Ante el espejo

Valentía jurisdiccional electoral

El pasado 22 de octubre –un poco antes de que cundiera la alarma por el huracán Patricia– la tormenta ya había sacudido a Colima con la nulidad de la elección de gobernador resuelta por la Sala Superior del TEPJF. La sentencia, aprobada por mayoría de cuatro votos de los magistrados, contiene algunas consideraciones que son dignas de comentar pues indudablemente serán la pauta de actuación jurisdiccional para las elecciones del próximo año en las que se renovarán nueve gubernaturas.

Ésta es la segunda ocasión que la Sala Superior anula una elección de ese estado en doce años. La primera fue en 2003 y en aquella ocasión la causal fue la misma, intervención indebida del ejecutivo para favorecer al candidato de su partido. Los preceptos vulnerados tanto en aquel año como ahora son los mismos, los artículos 134 de la Constitución General de la República y59 de la Constitución Local.

Más allá de conceptos como el de violación a preceptos constitucionales, determinancia y reparación posible, sobre los cuales la literatura es basta, la sentencia puede ser analizada desde la perspectiva de la idoneidad de la prueba, pues la mayoría de los magistrados de la Sala Superior dieron un giro de ciento ochenta grados cuando analizaron el video de la comparecencia de Rigoberto Salazar Velasco, secretario de Desarrollo Social de Colima, ante el Congreso local, en la que reconoció implícitamente como suyas las declaraciones de un audio en el que ordenaba apoyar a los candidatos de su partido.

Como en la mayoría de los procesos en los que se pretende demostrar la conducta ilícita del Estado, no existen pruebas directas de los agentes de éste, sino solo medios indiciarios en los que la Sala Superior realizó una conexión inferencial válida entre el factum probanso la circunstancia percibida directamente por los magistrados (el audio y el video del secretario de Desarrollo Social), con el factum probandum o hecho en disputa, es decir, la intervención indebida del Ejecutivo para favorecer al candidato de su partido.

Además, la sentencia contiene un criterio que puede resultar una joya para la evolución del derecho procesal constitucional en nuestro país.
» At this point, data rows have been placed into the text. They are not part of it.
(** * The OmniTAK JNI bridge: callback registry and cross-runtime dispatch

    A shallow embedding of [modules/omnitak_mobile/android/native/omnitak_jni.cpp].

    Every function of the bridge is written as a small program over the
    primitive operations the C++ code performs (mutex, [std::map], JNI calls,
    logging, calls into the native core).  The programs are run against an
    explicit world: the three globals of the translation unit and the part of
    the Java VM the bridge can observe (attached threads, pending exceptions,
    the table of global references). *)

From stdpp Require Import gmap strings list sorting relations.
From Stdlib Require Import ZArith Lia.

Local Open Scope Z_scope.

(** ** Machine integers and JNI constants *)

(** [(uint64_t) x] for a 64-bit [x]. *)
Definition to_uint64 (z : Z) : Z := z mod 2 ^ 64.

(** [(jlong) x] for a 64-bit [x]: two's complement reinterpretation. *)
Definition to_jlong (z : Z) : Z := (z + 2 ^ 63) mod 2 ^ 64 - 2 ^ 63.

(** [(uint16_t) x]. *)
Definition to_uint16 (z : Z) : Z := z mod 2 ^ 16.

(** Status codes and version constant of [jni.h]. *)
Definition JNI_OK : Z := 0.
Definition JNI_EDETACHED : Z := -2.
Definition JNI_EVERSION : Z := -3.
Definition JNI_VERSION_1_6 : Z := 65542.

(** ** Handles *)

(** An OS thread. *)
Definition thread := nat.
(** Identity of an object of the managed heap. *)
Definition object := nat.
(** A JNI global reference (the [jobject] values [NewGlobalRef] returns). *)
Definition gref := nat.
Definition jclass := nat.
Definition jmethodID := nat.
(** A [JavaVM*]; [None] is [nullptr]. *)
Definition JavaVM := nat.
(** A [java.lang.String], given by its modified UTF-8 encoding. *)
Inductive java_string := JavaString (utf : string).
Definition utf_chars (s : java_string) : string := let (utf) := s in utf.
(** A [jstring] or a [const char*]: [None] is the null pointer. *)
Definition jstring := option java_string.
Definition cstring := option string.

(** [struct CallbackContext]. *)
Record CallbackContext := mkContext {
  jvm : option JavaVM;
  bridge_instance : gref;
}.

(** Modelled from the spec: [ConnectionStatus] is declared in
    [omnitak_mobile.h], which is not among the sources; its fields are the
    four that [nativeGetStatus] reads and that the spec lists for
    [get_status]. *)
Record ConnectionStatus := mkStatus {
  is_connected : Z;
  messages_sent : Z;
  messages_received : Z;
  last_error_code : Z;
}.

(** Android log priorities used by the [LOGI], [LOGE] and [LOGD] macros. *)
Inductive priority := ANDROID_LOG_INFO | ANDROID_LOG_ERROR | ANDROID_LOG_DEBUG.

(** The functions of the native core that return a status or an id.  The
    core is not part of the bridge: what a call returns is up to the
    [host] below. *)
Inductive core_call :=
| omnitak_init
| omnitak_connect (host : string) (port protocol use_tls : Z) (cert key ca : cstring)
| omnitak_disconnect (id : Z)
| omnitak_send_cot (id : Z) (xml : string)
| omnitak_register_callback (id : Z)
| omnitak_unregister_callback (id : Z).

(** Local references handed to [DeleteLocalRef]. *)
Inductive local_ref :=
| LocalClass (c : jclass)
| LocalString (s : jstring).

(** ** Primitive operations *)

Inductive action :=
(* std::mutex g_callbacks_mutex *)
| MutexLock
| MutexUnlock
(* std::map<uint64_t, CallbackContext> g_callbacks *)
| MapFind (k : Z)
| MapAssign (k : Z) (c : CallbackContext)
| MapErase (k : Z)
| MapIterate
| MapClear
(* JavaVM* g_jvm *)
| GetGJvm
| SetGJvm (vm : option JavaVM)
(* JavaVM interface *)
| GetEnv (vm : option JavaVM) (version : Z)
| AttachCurrentThread (vm : option JavaVM)
| DetachCurrentThread (vm : option JavaVM)
(* JNIEnv interface *)
| GetObjectClass (obj : gref)
| GetMethodID (cls : jclass) (name sig : string)
| FindClass (name : string)
| NewObject (cls : jclass) (ctor : jmethodID) (args : list Z)
| NewStringUTF (s : string)
| GetStringUTFChars (s : java_string)
| ReleaseStringUTFChars (s : java_string) (chars : string)
| CallVoidMethod (obj : gref) (m : jmethodID) (arg1 : Z) (arg2 : jstring)
| ExceptionCheck
| ExceptionDescribe
| ExceptionClear
| DeleteLocalRef (r : local_ref)
| NewGlobalRef (o : object)
| DeleteGlobalRef (r : gref)
(* __android_log_print *)
| Log (p : priority) (fmt : string)
(* omnitak_mobile.h *)
| Core (c : core_call)
| CoreShutdown
| CoreGetStatus (id : Z)
| CoreVersion.

(** What an operation hands back to the program. *)
Definition result (a : action) : Type :=
  match a with
  | MapFind _ => option CallbackContext
  | MapIterate => list (Z * CallbackContext)
  | GetGJvm => option JavaVM
  | GetEnv _ _ | AttachCurrentThread _ | DetachCurrentThread _ => Z
  | GetObjectClass _ => jclass
  | GetMethodID _ _ _ => option jmethodID
  | FindClass _ => option jclass
  | NewObject _ _ _ => option object
  | NewStringUTF _ => jstring
  | GetStringUTFChars _ => string
  | ExceptionCheck => bool
  | NewGlobalRef _ => gref
  | Core _ => Z
  | CoreGetStatus _ => Z * ConnectionStatus
  | CoreVersion => cstring
  | _ => unit
  end.

(** ** Programs *)

Inductive prog (A : Type) : Type :=
| Ret (x : A)
| Do (a : action) (k : result a -> prog A).
Arguments Ret {A} x.
Arguments Do {A} a k.

Fixpoint bind {A B} (p : prog A) (f : A -> prog B) : prog B :=
  match p with
  | Ret x => f x
  | Do a k => Do a (fun r => bind (k r) f)
  end.

Definition act (a : action) : prog (result a) := Do a Ret.

Declare Scope prog_scope.
Delimit Scope prog_scope with prog.
Bind Scope prog_scope with prog.
Notation "x <- a ; k" := (Do a (fun x => k%prog))
  (at level 20, a at level 100, k at level 200, only parsing) : prog_scope.
Notation "a ;; k" := (Do a (fun _ => k%prog))
  (at level 100, k at level 200, only parsing, right associativity) : prog_scope.
Notation "x <~ p ; k" := (bind p (fun x => k%prog))
  (at level 20, p at level 100, k at level 200, only parsing) : prog_scope.

(** ** The world the bridge runs in *)

(** What was observed during a run. *)
Inductive event :=
| EAttach (t : thread) (status : Z)
| EDetach (t : thread)
| EInvoke (t : thread) (target : object) (m : jmethodID) (id : Z) (payload : jstring)
| EExceptionClear (t : thread)
| ENewGlobalRef (r : gref) (o : object)
| EDeleteGlobalRef (r : gref)
| EAssign (k : Z) (c : CallbackContext)
| EErase (k : Z)
| EClear
| ELog (p : priority) (fmt : string)
| ECore (c : core_call)
| ECoreShutdown.

Record world := mkWorld {
  g_callbacks : gmap Z CallbackContext;
  g_callbacks_mutex : option thread;      (* the thread holding the mutex *)
  g_jvm : option JavaVM;
  attached : gset thread;                 (* threads attached to the VM *)
  pending : gset thread;                  (* threads with a pending exception *)
  globals : gmap gref object;             (* live global references *)
  next_global : gref;                     (* next handle NewGlobalRef gives out *)
}.

(** The behaviour of the host runtime and of the native core that the
    bridge cannot control; every run is given one. *)
Record host := mkHost {
  h_version_ok : bool;                    (* GetEnv supports the asked version *)
  h_attach : Z;                           (* status of AttachCurrentThread *)
  h_class_of : object -> jclass;
  h_method : jclass -> string -> string -> option jmethodID;
  h_throws : object -> jmethodID -> Z -> jstring -> bool;
  h_find_class : string -> option jclass;
  h_new_object : jclass -> jmethodID -> list Z -> option object;
  h_core : core_call -> Z;
  h_status : Z -> Z * ConnectionStatus;
  h_version : cstring;
}.

Definition set_callbacks (m : gmap Z CallbackContext) (w : world) : world :=
  mkWorld m (g_callbacks_mutex w) (g_jvm w) (attached w) (pending w)
          (globals w) (next_global w).
Definition set_mutex (o : option thread) (w : world) : world :=
  mkWorld (g_callbacks w) o (g_jvm w) (attached w) (pending w)
          (globals w) (next_global w).
Definition set_g_jvm (vm : option JavaVM) (w : world) : world :=
  mkWorld (g_callbacks w) (g_callbacks_mutex w) vm (attached w) (pending w)
          (globals w) (next_global w).
Definition set_attached (s : gset thread) (w : world) : world :=
  mkWorld (g_callbacks w) (g_callbacks_mutex w) (g_jvm w) s (pending w)
          (globals w) (next_global w).
Definition set_pending (s : gset thread) (w : world) : world :=
  mkWorld (g_callbacks w) (g_callbacks_mutex w) (g_jvm w) (attached w) s
          (globals w) (next_global w).
Definition set_globals (g : gmap gref object) (n : gref) (w : world) : world :=
  mkWorld (g_callbacks w) (g_callbacks_mutex w) (g_jvm w) (attached w) (pending w)
          g n.

(** Entries in ascending key order, the order a [std::map] is iterated in. *)
Definition key_le (x y : Z * CallbackContext) : Prop := x.1 <= y.1.
Global Instance key_le_dec x y : Decision (key_le x y) := Z_le_dec _ _.
Definition entries (m : gmap Z CallbackContext) : list (Z * CallbackContext) :=
  merge_sort key_le (map_to_list m).

(** One primitive operation performed by thread [t].  [None]: the operation
    cannot proceed (the mutex is taken) or has no defined behaviour (a null
    [JavaVM*] is dereferenced, a deleted global reference is used, the mutex
    is unlocked by a thread that does not hold it).

    The JNI functions do what the JNI specification says of them: [GetEnv]
    answers [JNI_EDETACHED] exactly for a thread that is not attached;
    [AttachCurrentThread] is a no-op on an attached thread and otherwise
    attaches the thread when it returns 0; [DetachCurrentThread] detaches an
    attached thread, and with it goes its pending exception;
    [GetMethodID] and [FindClass] leave an exception pending when they
    fail; [CallVoidMethod] runs the method of the object the reference
    refers to, and leaves an exception pending when the method throws;
    [NewGlobalRef] hands out a reference never handed out before. *)
Definition exec (h : host) (t : thread) (a : action) (w : world)
  : option (result a * world * list event) :=
  match a return option (result a * world * list event) with
  | MutexLock =>
      match g_callbacks_mutex w with
      | None => Some (tt, set_mutex (Some t) w, [])
      | Some _ => None
      end
  | MutexUnlock =>
      if decide (g_callbacks_mutex w = Some t)
      then Some (tt, set_mutex None w, []) else None
  | MapFind k => Some (g_callbacks w !! k, w, [])
  | MapAssign k c => Some (tt, set_callbacks (<[k := c]> (g_callbacks w)) w, [EAssign k c])
  | MapErase k => Some (tt, set_callbacks (delete k (g_callbacks w)) w, [EErase k])
  | MapIterate => Some (entries (g_callbacks w), w, [])
  | MapClear => Some (tt, set_callbacks ∅ w, [EClear])
  | GetGJvm => Some (g_jvm w, w, [])
  | SetGJvm vm => Some (tt, set_g_jvm vm w, [])
  | GetEnv vm _ =>
      match vm with
      | None => None
      | Some _ =>
          if decide (t ∈ attached w)
          then Some (if h_version_ok h then JNI_OK else JNI_EVERSION, w, [])
          else Some (JNI_EDETACHED, w, [])
      end
  | AttachCurrentThread vm =>
      match vm with
      | None => None
      | Some _ =>
          if decide (t ∈ attached w) then Some (JNI_OK, w, [])
          else if decide (h_attach h = 0)
               then Some (0, set_attached ({[t]} ∪ attached w) w, [EAttach t 0])
               else Some (h_attach h, w, [EAttach t (h_attach h)])
      end
  | DetachCurrentThread vm =>
      match vm with
      | None => None
      | Some _ =>
          if decide (t ∈ attached w)
          then Some (JNI_OK,
                     set_pending (pending w ∖ {[t]})
                       (set_attached (attached w ∖ {[t]}) w), [EDetach t])
          else Some (JNI_EDETACHED, w, [])
      end
  | GetObjectClass r =>
      match globals w !! r with
      | Some o => Some (h_class_of h o, w, [])
      | None => None
      end
  | GetMethodID cls name sig =>
      match h_method h cls name sig with
      | Some m => Some (Some m, w, [])
      | None => Some (None, set_pending ({[t]} ∪ pending w) w, [])
      end
  | FindClass name =>
      match h_find_class h name with
      | Some c => Some (Some c, w, [])
      | None => Some (None, set_pending ({[t]} ∪ pending w) w, [])
      end
  | NewObject cls ctor args => Some (h_new_object h cls ctor args, w, [])
  | NewStringUTF s => Some (Some (JavaString s), w, [])
  | GetStringUTFChars s => Some (utf_chars s, w, [])
  | ReleaseStringUTFChars _ _ => Some (tt, w, [])
  | CallVoidMethod r m arg1 arg2 =>
      match globals w !! r with
      | Some o =>
          Some (tt,
                if h_throws h o m arg1 arg2
                then set_pending ({[t]} ∪ pending w) w else w,
                [EInvoke t o m arg1 arg2])
      | None => None
      end
  | ExceptionCheck => Some (bool_decide (t ∈ pending w), w, [])
  | ExceptionDescribe => Some (tt, w, [])
  | ExceptionClear => Some (tt, set_pending (pending w ∖ {[t]}) w, [EExceptionClear t])
  | DeleteLocalRef _ => Some (tt, w, [])
  | NewGlobalRef o =>
      Some (next_global w,
            set_globals (<[next_global w := o]> (globals w)) (S (next_global w)) w,
            [ENewGlobalRef (next_global w) o])
  | DeleteGlobalRef r =>
      Some (tt, set_globals (delete r (globals w)) (next_global w) w,
            [EDeleteGlobalRef r])
  | Log p fmt => Some (tt, w, [ELog p fmt])
  | Core c => Some (h_core h c, w, [ECore c])
  | CoreShutdown => Some (tt, w, [ECoreShutdown])
  | CoreGetStatus id => Some (h_status h id, w, [])
  | CoreVersion => Some (h_version h, w, [])
  end.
Valiéndose de precedentes del Derecho Internacional, el tribunal invocó el criterio sostenido por la Corte Interamericana de Derechos Humanos según el cual la defensa de la legalidad de los actos del Estado no puede descansar en la imposibilidad del demandante de allegar pruebas al proceso, dado que en dichos casos es el Estado quien ostenta el control de los medios para aclarar los hechos ocurridos bajo su jurisdicción.

La sentencia de la Sala Superior será a partir de ahora un estándar en cuanto a la técnica de valoración de pruebas. Sin embargo, se extralimita al ordenar al INE la realización del proceso electoral extraordinario en Colima. En este punto, reculó en cuanto al federalismo electoral que siempre ha impulsado y debilitó a los OPLES ya de por sí bastante reducidos en sus funciones.